During an overnight stress-test of a newly racked 2U application server, the system powers itself off roughly three minutes after CPU utilization reaches 100 percent. The BMC (baseboard management controller) logs show two events immediately before each shutdown: "Processor Thermal Trip" and "System fans set to maximum." After power is restored the machine boots normally, but the next stress-test produces the same results. Which underlying hardware problem is the most likely cause of the unexpected shutdowns?
A newly installed 10 GbE PCIe network adapter is drawing more power than the slot budget allows.
The CPU heatsink is not fully seated or lacks proper thermal paste, preventing adequate heat transfer.
One of the redundant power-supply modules is developing an internal fault that causes brief brownouts under load.
The motherboard's CMOS battery is nearing end-of-life and can no longer retain RTC settings.
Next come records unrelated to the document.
(** [getAnalysisStatistics] *)
Definition getAnalysisStatistics : M Statistics :=
  let* t := getTA in
  let history := analysisHistory t in
  if Nat.eqb (length history) 0 then ret (mkStatistics 0 0 0 ∅ ∅)
  else
    let confidenceScores :=
      map (fun entry => ClarityImprovement.confidenceScore (entry_clarityImprovement entry))
          history in
    let processingTimes :=
      map (fun entry => ClarityImprovement.processingTime (entry_clarityImprovement entry))
          history in
    let '(improvementTypes, changeTypes) :=
      fold_left
        (fun '(improvementTypes, changeTypes) entry =>
           let type := ClarityImprovement.improvementType (entry_clarityImprovement entry) in
           (tally type improvementTypes,
            fold_left (fun changeTypes change => tally (ChangeDetail.changeType change) changeTypes)
              (ClarityImprovement.changes (entry_clarityImprovement entry)) changeTypes))
        history (∅, ∅) in
    ret (mkStatistics (Z.of_nat (length history))
           (fold_left Qplus confidenceScores 0 / inject_Z (Z.of_nat (length confidenceScores)))%Q
           (inject_Z (fold_left Z.add processingTimes 0%Z)
            / inject_Z (Z.of_nat (length processingTimes)))%Q
           improvementTypes changeTypes).

End TextAnalyzer.

(** ** The confidence heuristic as the specification words it

    Used only to compare with [AIService._calculateConfidenceScore]. *)

Module Spec.

(** The number of words of a text: its maximal runs of characters that are
    not white space. [inWord] tells whether the previous character was part
    of a word. *)
Fixpoint countWordsFrom (inWord : bool) (s : string) : nat :=
  match s with
  | EmptyString => 0
  | String c s' =>
      if JS.isWhiteSpace c then countWordsFrom false s'
      else ((if inWord then 0 else 1) + countWordsFrom true s')%nat
  end.

Definition countWords (s : string) : nat := countWordsFrom false s.

(** The words of a text, in order: a character that is not white space
    starts a word of its own before white space or the end of the text,
    and else goes in front of the word that follows it. *)
Fixpoint words (s : string) : list string :=
  match s with
  | EmptyString => []
  | String c s' =>
      if JS.isWhiteSpace c then words s'
      else
        let rest := words s' in
        match s', rest with
        | String d _, w :: ws =>
            if JS.isWhiteSpace d then String c EmptyString :: rest else String c w :: ws
        | _, _ => String c EmptyString :: rest
        end
  end.

(** Lowercase: each of the 26 capital letters becomes its small letter,
    and so do the accented capitals of Latin-1 (U+00C0 to U+00DE without
    the multiplication sign), whose small letters are 32 places further. *)
Definition capitals : string := "ABCDEFGHIJKLMNOPQRSTUVWXYZ".
Definition smalls : string := "abcdefghijklmnopqrstuvwxyz".

Definition small (c : ascii) : ascii :=
  match String.index 0 (String c EmptyString) capitals with
  | Some i => default c (String.get i smalls)
  | None =>
      let n := N_of_ascii c in
      if ((192 <=? n) && (n <=? 222) && negb (n =? 215))%N then ascii_of_N (n + 32) else c
  end.

Fixpoint lowercase (s : string) : string :=
  match s with
  | EmptyString => EmptyString
  | String c s' => String (small c) (lowercase s')
  end.

(** wordCount(t) *)
Definition wordCount (s : string) : Z := Z.of_nat (countWords s).

(** The set of the lowercased words of a text *)
Definition wordSet (s : string) : gset string := list_to_set (map lowercase (words s)).

(** |intersection| / |union| *)
Definition similarity (original improved : string) : Q :=
  (inject_Z (Z.of_nat (size (wordSet original ∩ wordSet improved)))
   / inject_Z (Z.of_nat (size (wordSet original ∪ wordSet improved))))%Q.

Definition lengthRatio (original improved : string) : Q :=
  (inject_Z (Z.abs (wordCount improved - wordCount original))
   / inject_Z (wordCount original))%Q.

(** min(1.0, 0.7 + (0.1 if ratio > 0.1) + (0.2 if 0.3 < s < 0.9)) *)
Definition confidence (original improved : string) : Q :=
  let s := similarity original improved in
  Qmin 1
    ((7 # 10)
     + (if Qlt_le_dec (1 # 10) (lengthRatio original improved) then 1 # 10 else 0)
     + (if Qlt_le_dec (3 # 10) s then if Qlt_le_dec s (9 # 10) then 2 # 10 else 0 else 0))%Q.

End Spec.

(** * Notions used in the statements *)



(** The result object built from a sample and its improvement. *)
Definition result_of (tc : TextContent.t) (ci : ClarityImprovement.t)
    : TextAnalyzer.AnalysisResult :=
  TextAnalyzer.mkResult (TextContent.originalText tc)
    (ClarityImprovement.improvedText ci)
    (map ChangeDetail.toJSON (ClarityImprovement.changes ci))
    (ClarityImprovement.confidenceScore ci)
    (ClarityImprovement.processingTime ci)
    (ClarityImprovement.improvementType ci)
    (TextContent.timestamp tc).

Definition rejected_from_analyzing : string :=
  "Cannot transition to Rejected from Analyzing".

(** What [getHistoryById] shows of an entry, and the same fields of the
    result that the analysis returned. *)
Definition view : Type := (string * string * list ChangeDetail.t * Q * Z * string)%type.

Definition historyView (e : HistoryEntry) : view :=
  let ci := entry_clarityImprovement e in
  (entry_originalText e, ClarityImprovement.improvedText ci,
   map ChangeDetail.toJSON (ClarityImprovement.changes ci),
   ClarityImprovement.confidenceScore ci, ClarityImprovement.processingTime ci,
   ClarityImprovement.improvementType ci).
The log entries point to a CPU that is exceeding its thermal limit. Modern processors will assert a thermal-trip signal and force the mainboard to shut the server down to prevent damage. If the chassis fans have already ramped to full speed yet the CPU temperature still spikes, the most plausible explanation is poor heat transfer between the CPU lid and its cooler-commonly caused by a heatsink that is not fully latched or has insufficient thermal interface material.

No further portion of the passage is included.